A Hand Up

Some call it rags to riches. Shawn Yecina says that’s not exactly it. It’s more about struggle, faith and to never, ever give up.
“I think that’s what people do, they go through life and think this is too much, I can’t handle it, it’s impossible,” says Shawn. “But it’s not. It’s not if you never stop trying. Anything is possible as long as you never stop trying.”

Shawn is a Division Sales Leader for USHEALTH Advisors, and he has been here nearly a decade now, from the beginning. Shawn was there during the infancy of this organization, when all you had was belief, faith and the inner strength to muster the will to keep going. Those are the times when you literally have to see it in your mind, before you can hold it in your hands.

“I remember opening up the office in Chicago,” Shawn says. “All I had was an office chair and the paint bucket they had used to paint the office before we moved in. I put my laptop on top of the bucket and started working. It was a leap of faith and you had to have the tenacity to stick with it.”

Flash forward to today, with a thriving, growing division, as part the soon-to-be billion dollar enterprise which is USHEALTH Advisors. Hard work pays dividends. The will to never stop trying is the definition of success. Shawn recently moved his wife Agnes and daughter Angelina, from their small townhouse to a beautiful 35-hundred square foot home. The family is doing well. They are celebrating the fruits of their labor. But the struggle to get here has been very real.

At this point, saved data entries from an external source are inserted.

(** C40: A log manager started on any directory, without compression and with any limit for the
    whole larger than that for one file: as long as files can be opened, every sequence of logs,
    stops and starts is dealt with, and from the first log on the log files in the directory take
    less than the limit and one log of the longest length together, those included that were there
    before. No file is opened that was in the directory or that was opened before, and the files
    that are not log files are left alone. Names have eight digits: there are less than 10^7 logs,
    and the numbers in the directory leave room for them. *)
Theorem log_disk_bounded {I : Indet} (date : Z -> string) (opens : string -> bool) (fuel : nat) (path base : string) (max_total max_file w : Z) (files : list (string * Z)) (s : string) (n : Z) (ops : list LfOp) :
  (forall path, opens path = true) -> is_empty_str (c_str path) = false -> 0 < max_file < max_total -> NoDup files.*1 -> Forall (fun e => 0 <= e.2) files ->
  is_empty_str s = false -> Forall (op_ok w) (OpStore s n :: ops) ->
  Forall (fun e => getFileIndex e.1 <= 10 ^ 8 - 3 - Z.of_nat (length ops)) files -> Z.of_nat (length ops) < 10 ^ 7 ->
  let before := disk_of (c_str path) files in
  exists f disk names,
    lf_run date opens (S fuel) (OpStore s n :: ops) (CLogFileManager_new (Some path) (Some base) max_total max_file false (Some (listing files))) before = Some (f, disk, names) /\
    log_bytes (c_str path) disk < max_total + w /\ NoDup names /\ Forall (fun p => before !! p = None) names /\
    forall p, is_log (c_str path) p = false -> disk !! p = before !! p.
Proof.
  intros Hop Hp Hm Hnd Hl Hs Ho Hidx Hops before. unfold CLogFileManager_new, setStorageSize. cbn [lf_mCompress].
  assert (max_total =? 0 = false /\ max_file =? 0 = false /\ max_total <=? max_file = false) as (-> & -> & ->) by lia.
  cbn [lf_mLogPath default from_option Datatypes.id andb negb]. rewrite Hp. cbn [negb]. unfold scanDir. cbn [lf_mLogPath]. rewrite Hp. cbn [snd].
  set (f00 := mkLogFiles _ _ _ _ _ _ _ _ _ _ _).
  assert (listing_ok (listing files)) as Hlo.
  { apply Forall_fmap. eapply Forall_impl; [exact Hl|]. intros [name size] Hz sz [= <-]. exact Hz. }
  destruct (add_all_inv (listing files) f00) as (Hi & (L1 & L2 & L3 & L4) & C & M & B & N); [split; cbn; try done; lia|done|cbn; lia|].
  pose proof (add_pool files f00) as Hpool.
  set (f1 := foldl _ f00 (listing files)) in *. cbn [f00 lf_mFilePool lf_mFileId lf_mMaxStorageSize lf_mMaxFileSize lf_mLogPath lf_mCompress lf_current] in *. cbn [app] in Hpool.
  specialize (B (10 ^ 8 - 3 - Z.of_nat (length ops)) ltac:(lia) ltac:(by apply Forall_fmap)). set (f2 := lf_set_stop false _).
  assert (lf_mFileId f2 = lf_mFileId f1 + 1) as Hid2 by (cbn; apply wrap_s_small; unfold in_s; lia).
  assert (lf_inv f2) as I2.
  { destruct Hi as [I1 I2 I3 I4 I5]. split; cbn; try done; [by rewrite sort_perm|by rewrite (total_perm _ _ (sort_perm _))]. }
  assert (Forall (fun e => getFileIndex e.1 < lf_mFileId f2) files) as Hbelow.
  { rewrite Hid2. apply Forall_forall. intros e He. unfold listing in N. rewrite Forall_fmap, Forall_forall in N. specialize (N e He (mk_is_Some _ _ eq_refl)). cbn [fst compose] in N.
    destruct (String.eqb e.1 "." || String.eqb e.1 "..") eqn:Ed; [|specialize (N eq_refl); lia].
    apply orb_true_iff in Ed as [->%String.eqb_eq| ->%String.eqb_eq]; cbn [getFileIndex String.length Nat.leb FDB_LOG_FILE_INDEX_SIZE]; lia. }
  assert (on_disk f2 before) as D2 by (apply new_on_disk; [exact L3|cbn; by rewrite Hpool|exact C|done|done]).
  apply Forall_cons in Ho as [Ho1 Ho2]. assert (0 <= w) as Hw by (destruct Ho1; lia).
  destruct (lf_store_spec date opens Hop fuel w s n f2 I2 L4 Ho1) as (b & f3 & d3 & E3 & I3 & (P1 & P2 & P3 & P4) & _ & Nu & _ & D).
  specialize (D C eq_refl ltac:(cbn; by rewrite L3, Hp) Hs).
  destruct (lf_run_spec date opens Hop fuel w (OpStore s n :: ops) f2 before I2 D2 L4 ltac:(by constructor) Hw) as (f & disk & names & E & If & Df & (K1 & K2 & K3 & K4) & _ & [U F] & R); [lia|cbn [length]; lia|].
  pose proof (step_moved date opens Hop fuel (OpStore s n) f2 before f3 d3 I2 D2 L4 ltac:(lia) ltac:(cbn [lf_step]; by rewrite E3)) as M3.
  change (lf_mLogPath f2) with (lf_mLogPath f1) in F, R, K3. exists f, disk, names. split; [done|]. rewrite L3 in F, R. split_and!; [|done| |done].
  - cbn [lf_run lf_step] in E. rewrite E3 in E. cbn [mbind option_bind] in E.
    destruct (lf_run_spec date opens Hop fuel w ops f3 (fs_run d3 before) I3 (mv_disk _ _ _ _ M3)) as (f' & disk' & names' & E' & _ & _ & _ & D' & _); [exact (eq_trans P4 L4)|done|done| | |].
    + destruct (mv_opened _ _ _ _ M3) as [[_ ->]|(? & _ & _ & ->)]; lia.
    + destruct (mv_opened _ _ _ _ M3) as [[_ ->]|(? & _ & _ & ->)]; lia.
    + rewrite E' in E. cbn [mbind option_bind] in E. injection E as <- _ _. specialize (D' D). pose proof (on_disk_bytes _ _ Df If) as Hb. rewrite K3, L3 in Hb.
      unfold disk_ok in *. cbn in K1, K2. rewrite K1, K2, L1, L2 in D'. destruct (lf_current f') as [pos|]; cbn [default from_option Datatypes.id] in *; lia.
  - eapply Forall_impl; [exact F|]. intros p (name & -> & Hname). destruct (before !! in_dir (c_str path) name) as [size|] eqn:Eb; [|done].
    apply disk_of_lookup in Eb as (e & He & Ee & _). apply in_dir_inj in Ee as ->. rewrite Forall_forall in Hbelow. specialize (Hbelow e He). cbv beta in Hbelow. lia.
Qed.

Yet as tough as its been – Shawn knows it’s a gift – because for him, life nearly ceased to exist.

It was the day after the family reunion. Shawn, who was 26 at the time, decided to take a ride on his recently modified 4-wheeler ATV and check out some of his old stomping grounds. He was riding without his helmet. He had left it behind at his aunt’s house because it was too wet to use after being hosed down following his recent run-in with some thick, waist-deep mud. Who needed the helmet anyway? The ride back home, under the slowly darkening, late-afternoon sky was mostly a straight, flat terrain. So Shawn gunned it, the 4-wheeler could reach nearly 80-mph on a flat straightaway, and Shawn was flying, until he hit the ditch. The ditch dug there strategically to stop people from doing exactly what Shawn was doing, riding his ATV up-and-down the landscape.

“Once I hit the ditch I don’t remember anything else,” says Shawn. “Luckily someone found me there. If I had laid there another half-hour the doctors said I would have bled out. Instead, Shawn lapsed into a coma.
His next memory was 2-1/2 months later.

“When you wake up from a coma, you can’t really hear anyone. Someone tells you to talk to them, hold their hand. I couldn’t really feel it though. I had a fractured skull, ankle and broken chest. I had a piece of paper there and tried to write what I wanted to say to my mom and my aunt. It was horrible. I was 5’9” and weighed 125 pounds. I’ll never forget the physical therapist coming into my room and saying, ‘we are going to get you down to the gym and teach you to walk again.’ I said, ‘come on, I know how to walk.’ “The therapist takes me down to the gym and tells me to lean forward, grab the arms of my wheelchair and stand up. I got four inches off the chair and then sat back down. It was then I realized this was going to be a hard fight.”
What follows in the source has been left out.